Assignment:
The stretch wanted below opens at the line containing "Local Ltac absent" and closes at the line containing "<-> _ => split". Please return it exactly, with no other lines.
[[ Information open ]]
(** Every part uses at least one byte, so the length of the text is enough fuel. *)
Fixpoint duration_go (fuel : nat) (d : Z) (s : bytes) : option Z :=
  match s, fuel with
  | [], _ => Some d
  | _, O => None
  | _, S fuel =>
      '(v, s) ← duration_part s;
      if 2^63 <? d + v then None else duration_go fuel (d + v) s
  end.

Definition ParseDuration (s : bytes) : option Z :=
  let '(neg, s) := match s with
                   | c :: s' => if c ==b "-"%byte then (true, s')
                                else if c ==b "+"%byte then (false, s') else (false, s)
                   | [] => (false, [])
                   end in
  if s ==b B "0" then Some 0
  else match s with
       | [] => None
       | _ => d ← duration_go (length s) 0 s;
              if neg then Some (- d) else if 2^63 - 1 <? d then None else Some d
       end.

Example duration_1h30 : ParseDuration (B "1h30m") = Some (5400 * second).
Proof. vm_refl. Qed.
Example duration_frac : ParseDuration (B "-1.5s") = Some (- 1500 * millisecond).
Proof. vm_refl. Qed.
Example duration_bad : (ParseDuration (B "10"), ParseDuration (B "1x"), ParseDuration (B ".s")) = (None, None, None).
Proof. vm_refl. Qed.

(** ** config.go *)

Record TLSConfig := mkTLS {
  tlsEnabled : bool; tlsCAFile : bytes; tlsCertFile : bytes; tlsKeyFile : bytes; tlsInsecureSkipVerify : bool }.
[[ Information closed ]]
[[ Information open ]]
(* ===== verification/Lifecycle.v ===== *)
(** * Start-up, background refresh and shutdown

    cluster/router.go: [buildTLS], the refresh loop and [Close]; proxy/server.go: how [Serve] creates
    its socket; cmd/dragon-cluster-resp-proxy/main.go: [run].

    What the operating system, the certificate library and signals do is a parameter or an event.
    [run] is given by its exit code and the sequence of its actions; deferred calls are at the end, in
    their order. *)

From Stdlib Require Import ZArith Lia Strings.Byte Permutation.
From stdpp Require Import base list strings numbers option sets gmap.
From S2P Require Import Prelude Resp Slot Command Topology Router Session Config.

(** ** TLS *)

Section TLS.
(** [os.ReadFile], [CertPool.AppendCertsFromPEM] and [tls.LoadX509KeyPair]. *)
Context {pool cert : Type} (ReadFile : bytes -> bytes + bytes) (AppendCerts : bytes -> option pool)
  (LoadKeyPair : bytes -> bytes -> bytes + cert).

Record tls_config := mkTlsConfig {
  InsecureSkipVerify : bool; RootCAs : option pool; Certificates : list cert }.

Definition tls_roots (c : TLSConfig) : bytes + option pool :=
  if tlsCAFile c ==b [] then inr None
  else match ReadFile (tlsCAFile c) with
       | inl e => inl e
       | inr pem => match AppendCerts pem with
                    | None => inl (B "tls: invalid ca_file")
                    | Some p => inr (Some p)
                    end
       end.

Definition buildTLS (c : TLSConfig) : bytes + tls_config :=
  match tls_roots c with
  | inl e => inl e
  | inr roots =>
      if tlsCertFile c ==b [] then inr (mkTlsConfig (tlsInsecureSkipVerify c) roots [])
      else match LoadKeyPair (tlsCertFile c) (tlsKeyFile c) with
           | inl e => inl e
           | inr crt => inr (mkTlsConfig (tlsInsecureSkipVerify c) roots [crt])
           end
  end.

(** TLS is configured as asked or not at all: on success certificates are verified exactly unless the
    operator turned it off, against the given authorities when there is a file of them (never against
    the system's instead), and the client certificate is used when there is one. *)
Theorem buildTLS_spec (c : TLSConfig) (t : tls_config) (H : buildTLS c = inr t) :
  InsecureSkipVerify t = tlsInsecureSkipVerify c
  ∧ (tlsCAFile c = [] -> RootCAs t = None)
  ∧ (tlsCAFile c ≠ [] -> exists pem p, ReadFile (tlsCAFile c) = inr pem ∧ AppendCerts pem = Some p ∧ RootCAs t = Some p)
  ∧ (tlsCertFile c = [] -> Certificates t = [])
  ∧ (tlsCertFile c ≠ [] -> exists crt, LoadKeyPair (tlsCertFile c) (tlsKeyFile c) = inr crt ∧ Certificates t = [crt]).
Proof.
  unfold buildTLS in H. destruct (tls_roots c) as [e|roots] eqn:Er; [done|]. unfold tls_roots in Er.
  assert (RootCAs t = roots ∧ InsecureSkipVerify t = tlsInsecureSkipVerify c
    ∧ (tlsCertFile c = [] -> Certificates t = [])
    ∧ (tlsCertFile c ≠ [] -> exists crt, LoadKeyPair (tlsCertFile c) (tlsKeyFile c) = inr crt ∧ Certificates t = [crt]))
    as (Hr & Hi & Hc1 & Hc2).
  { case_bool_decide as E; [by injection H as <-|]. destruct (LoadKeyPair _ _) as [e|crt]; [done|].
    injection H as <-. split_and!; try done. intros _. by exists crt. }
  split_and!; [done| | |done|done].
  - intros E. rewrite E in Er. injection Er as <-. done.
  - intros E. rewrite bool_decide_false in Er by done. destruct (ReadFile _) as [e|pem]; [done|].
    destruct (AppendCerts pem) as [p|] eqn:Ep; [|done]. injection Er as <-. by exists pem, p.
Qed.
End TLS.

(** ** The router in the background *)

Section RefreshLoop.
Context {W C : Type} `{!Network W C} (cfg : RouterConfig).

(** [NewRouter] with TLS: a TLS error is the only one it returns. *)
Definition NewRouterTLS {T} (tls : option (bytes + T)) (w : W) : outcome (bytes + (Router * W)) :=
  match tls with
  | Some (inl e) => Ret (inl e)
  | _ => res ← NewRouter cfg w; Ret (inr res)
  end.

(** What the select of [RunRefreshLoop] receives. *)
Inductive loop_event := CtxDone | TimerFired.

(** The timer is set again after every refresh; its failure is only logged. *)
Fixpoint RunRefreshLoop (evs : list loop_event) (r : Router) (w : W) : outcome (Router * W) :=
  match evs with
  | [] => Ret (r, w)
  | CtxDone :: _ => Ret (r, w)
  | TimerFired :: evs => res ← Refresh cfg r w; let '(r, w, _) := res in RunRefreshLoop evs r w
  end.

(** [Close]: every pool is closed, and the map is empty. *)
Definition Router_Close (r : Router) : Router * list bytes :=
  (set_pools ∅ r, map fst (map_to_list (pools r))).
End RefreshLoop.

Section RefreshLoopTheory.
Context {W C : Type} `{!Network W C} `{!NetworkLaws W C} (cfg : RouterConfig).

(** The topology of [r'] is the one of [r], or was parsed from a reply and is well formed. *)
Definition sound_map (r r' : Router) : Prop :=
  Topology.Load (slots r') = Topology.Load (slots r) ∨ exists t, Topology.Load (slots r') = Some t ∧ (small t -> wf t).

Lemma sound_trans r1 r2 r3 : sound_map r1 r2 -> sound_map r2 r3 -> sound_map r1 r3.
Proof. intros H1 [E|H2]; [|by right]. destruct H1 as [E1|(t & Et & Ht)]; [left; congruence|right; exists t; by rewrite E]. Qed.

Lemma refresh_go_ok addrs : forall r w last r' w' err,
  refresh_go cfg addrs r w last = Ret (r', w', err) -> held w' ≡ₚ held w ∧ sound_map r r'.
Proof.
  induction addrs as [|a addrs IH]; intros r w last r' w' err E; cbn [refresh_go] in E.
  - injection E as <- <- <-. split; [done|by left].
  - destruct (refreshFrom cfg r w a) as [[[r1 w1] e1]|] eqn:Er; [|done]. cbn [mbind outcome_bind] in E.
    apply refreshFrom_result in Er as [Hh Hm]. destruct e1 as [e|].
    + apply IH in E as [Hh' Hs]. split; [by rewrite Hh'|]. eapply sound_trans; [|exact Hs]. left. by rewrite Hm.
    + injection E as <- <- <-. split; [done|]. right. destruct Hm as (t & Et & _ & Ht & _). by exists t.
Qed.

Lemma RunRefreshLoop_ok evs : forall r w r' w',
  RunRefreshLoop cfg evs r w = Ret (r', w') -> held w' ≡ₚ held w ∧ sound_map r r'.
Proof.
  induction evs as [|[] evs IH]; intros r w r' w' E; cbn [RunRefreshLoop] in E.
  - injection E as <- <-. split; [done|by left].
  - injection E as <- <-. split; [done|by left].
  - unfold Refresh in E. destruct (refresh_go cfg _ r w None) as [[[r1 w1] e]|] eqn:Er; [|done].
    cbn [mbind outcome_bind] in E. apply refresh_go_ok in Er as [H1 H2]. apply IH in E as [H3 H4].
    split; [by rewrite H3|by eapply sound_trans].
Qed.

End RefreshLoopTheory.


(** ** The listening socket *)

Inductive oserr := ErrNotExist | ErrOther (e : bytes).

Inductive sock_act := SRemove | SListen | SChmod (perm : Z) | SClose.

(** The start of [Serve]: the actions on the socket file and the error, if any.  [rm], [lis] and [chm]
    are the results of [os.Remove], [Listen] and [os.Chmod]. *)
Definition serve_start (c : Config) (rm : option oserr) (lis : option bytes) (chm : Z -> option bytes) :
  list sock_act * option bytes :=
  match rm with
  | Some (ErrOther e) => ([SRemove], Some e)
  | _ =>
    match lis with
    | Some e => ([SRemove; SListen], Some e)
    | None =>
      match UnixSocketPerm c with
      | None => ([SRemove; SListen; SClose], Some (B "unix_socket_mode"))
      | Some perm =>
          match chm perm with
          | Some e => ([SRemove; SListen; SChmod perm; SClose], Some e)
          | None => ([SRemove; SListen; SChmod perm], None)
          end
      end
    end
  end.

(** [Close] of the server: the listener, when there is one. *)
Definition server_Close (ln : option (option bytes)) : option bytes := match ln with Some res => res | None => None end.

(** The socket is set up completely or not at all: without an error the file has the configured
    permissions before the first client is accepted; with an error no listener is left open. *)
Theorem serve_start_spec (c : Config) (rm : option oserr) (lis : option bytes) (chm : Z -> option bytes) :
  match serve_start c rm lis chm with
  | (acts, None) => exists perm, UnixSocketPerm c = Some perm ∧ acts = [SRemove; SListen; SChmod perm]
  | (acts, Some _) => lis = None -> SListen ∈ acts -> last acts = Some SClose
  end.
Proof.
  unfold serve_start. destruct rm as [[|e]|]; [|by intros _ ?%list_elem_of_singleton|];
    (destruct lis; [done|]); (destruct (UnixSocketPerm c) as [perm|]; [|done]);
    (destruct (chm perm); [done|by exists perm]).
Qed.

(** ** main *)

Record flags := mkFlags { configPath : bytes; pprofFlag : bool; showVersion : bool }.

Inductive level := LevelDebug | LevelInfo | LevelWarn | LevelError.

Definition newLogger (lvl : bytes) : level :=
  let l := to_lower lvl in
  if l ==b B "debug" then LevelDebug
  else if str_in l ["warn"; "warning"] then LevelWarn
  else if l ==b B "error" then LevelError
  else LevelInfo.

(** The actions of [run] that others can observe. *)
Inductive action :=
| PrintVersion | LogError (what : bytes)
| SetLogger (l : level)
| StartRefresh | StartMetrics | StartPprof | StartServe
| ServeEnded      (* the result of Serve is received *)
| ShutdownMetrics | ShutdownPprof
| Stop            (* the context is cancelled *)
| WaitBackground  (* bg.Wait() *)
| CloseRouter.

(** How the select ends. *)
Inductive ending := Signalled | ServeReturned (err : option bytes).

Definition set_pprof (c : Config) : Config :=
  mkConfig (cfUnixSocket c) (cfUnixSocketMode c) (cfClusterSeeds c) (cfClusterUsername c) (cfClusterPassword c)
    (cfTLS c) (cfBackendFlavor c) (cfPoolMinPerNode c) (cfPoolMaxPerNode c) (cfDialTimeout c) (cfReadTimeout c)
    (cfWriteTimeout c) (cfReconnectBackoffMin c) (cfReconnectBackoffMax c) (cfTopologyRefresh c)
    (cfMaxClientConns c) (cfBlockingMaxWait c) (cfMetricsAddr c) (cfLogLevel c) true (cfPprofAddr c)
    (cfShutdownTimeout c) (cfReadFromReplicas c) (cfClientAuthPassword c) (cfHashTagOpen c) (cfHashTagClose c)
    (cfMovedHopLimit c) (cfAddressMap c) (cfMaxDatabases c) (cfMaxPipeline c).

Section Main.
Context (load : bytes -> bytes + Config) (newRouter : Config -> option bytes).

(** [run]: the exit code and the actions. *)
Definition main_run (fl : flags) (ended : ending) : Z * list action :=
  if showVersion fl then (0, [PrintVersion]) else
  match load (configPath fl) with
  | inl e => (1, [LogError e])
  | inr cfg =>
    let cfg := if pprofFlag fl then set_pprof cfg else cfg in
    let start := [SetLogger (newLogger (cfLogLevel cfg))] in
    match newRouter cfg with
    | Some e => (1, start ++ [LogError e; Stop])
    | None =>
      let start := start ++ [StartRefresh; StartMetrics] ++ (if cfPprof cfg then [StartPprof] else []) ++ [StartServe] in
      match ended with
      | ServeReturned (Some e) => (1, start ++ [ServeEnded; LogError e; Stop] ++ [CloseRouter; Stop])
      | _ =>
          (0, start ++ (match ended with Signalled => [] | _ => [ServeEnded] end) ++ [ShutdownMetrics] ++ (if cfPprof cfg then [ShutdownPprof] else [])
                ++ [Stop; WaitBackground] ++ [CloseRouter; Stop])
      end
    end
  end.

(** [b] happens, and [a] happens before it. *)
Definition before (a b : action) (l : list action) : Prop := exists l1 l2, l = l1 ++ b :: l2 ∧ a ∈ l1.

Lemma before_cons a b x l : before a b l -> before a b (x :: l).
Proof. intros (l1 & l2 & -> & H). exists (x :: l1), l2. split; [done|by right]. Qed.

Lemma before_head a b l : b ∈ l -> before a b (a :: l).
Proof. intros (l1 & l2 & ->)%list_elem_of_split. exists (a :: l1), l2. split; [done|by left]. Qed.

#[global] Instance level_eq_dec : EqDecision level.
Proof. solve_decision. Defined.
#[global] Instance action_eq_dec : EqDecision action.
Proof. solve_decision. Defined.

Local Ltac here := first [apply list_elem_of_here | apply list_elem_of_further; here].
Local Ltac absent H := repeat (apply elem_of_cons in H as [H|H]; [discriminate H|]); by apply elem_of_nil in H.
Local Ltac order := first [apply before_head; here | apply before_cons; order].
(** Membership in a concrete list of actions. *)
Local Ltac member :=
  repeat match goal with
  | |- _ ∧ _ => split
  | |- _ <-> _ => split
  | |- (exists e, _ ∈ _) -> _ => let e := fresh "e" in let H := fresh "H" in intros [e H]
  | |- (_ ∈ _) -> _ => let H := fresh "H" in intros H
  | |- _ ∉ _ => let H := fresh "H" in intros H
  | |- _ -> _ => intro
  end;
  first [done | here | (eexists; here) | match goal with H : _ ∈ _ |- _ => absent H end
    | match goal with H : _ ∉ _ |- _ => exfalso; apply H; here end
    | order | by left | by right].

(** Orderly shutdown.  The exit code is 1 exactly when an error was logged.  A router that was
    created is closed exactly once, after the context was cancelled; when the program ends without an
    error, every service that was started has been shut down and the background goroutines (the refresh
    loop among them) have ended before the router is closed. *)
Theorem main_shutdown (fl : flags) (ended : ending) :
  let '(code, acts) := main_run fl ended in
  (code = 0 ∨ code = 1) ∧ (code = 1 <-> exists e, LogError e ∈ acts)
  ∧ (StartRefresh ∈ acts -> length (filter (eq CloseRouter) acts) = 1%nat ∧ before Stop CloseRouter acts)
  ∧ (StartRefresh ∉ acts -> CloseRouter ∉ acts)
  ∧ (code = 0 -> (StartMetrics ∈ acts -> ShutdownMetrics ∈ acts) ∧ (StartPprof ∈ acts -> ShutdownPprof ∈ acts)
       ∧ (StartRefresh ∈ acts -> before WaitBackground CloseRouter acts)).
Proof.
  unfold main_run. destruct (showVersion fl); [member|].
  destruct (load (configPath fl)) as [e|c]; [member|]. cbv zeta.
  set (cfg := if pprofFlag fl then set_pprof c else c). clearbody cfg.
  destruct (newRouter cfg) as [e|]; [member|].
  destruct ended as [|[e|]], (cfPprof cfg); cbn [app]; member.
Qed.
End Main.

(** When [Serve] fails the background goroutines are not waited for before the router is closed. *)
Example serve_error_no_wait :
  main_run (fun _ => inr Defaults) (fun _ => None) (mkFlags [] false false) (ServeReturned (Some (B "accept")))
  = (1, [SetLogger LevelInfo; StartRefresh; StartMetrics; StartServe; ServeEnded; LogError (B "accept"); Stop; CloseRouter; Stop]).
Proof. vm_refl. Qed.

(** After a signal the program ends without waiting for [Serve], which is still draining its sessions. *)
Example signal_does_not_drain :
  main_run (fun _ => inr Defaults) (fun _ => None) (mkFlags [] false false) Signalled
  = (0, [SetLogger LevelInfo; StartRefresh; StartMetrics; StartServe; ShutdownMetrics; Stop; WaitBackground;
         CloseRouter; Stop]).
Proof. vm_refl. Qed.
[[ Information closed ]]
Output for this task:
Local Ltac absent H := repeat (apply elem_of_cons in H as [H|H]; [discriminate H|]); by apply elem_of_nil in H.
Local Ltac order := first [apply before_head; here | apply before_cons; order].
(** Membership in a concrete list of actions. *)
Local Ltac member :=
  repeat match goal with
  | |- _ ∧ _ => split
  | |- _ <-> _ => split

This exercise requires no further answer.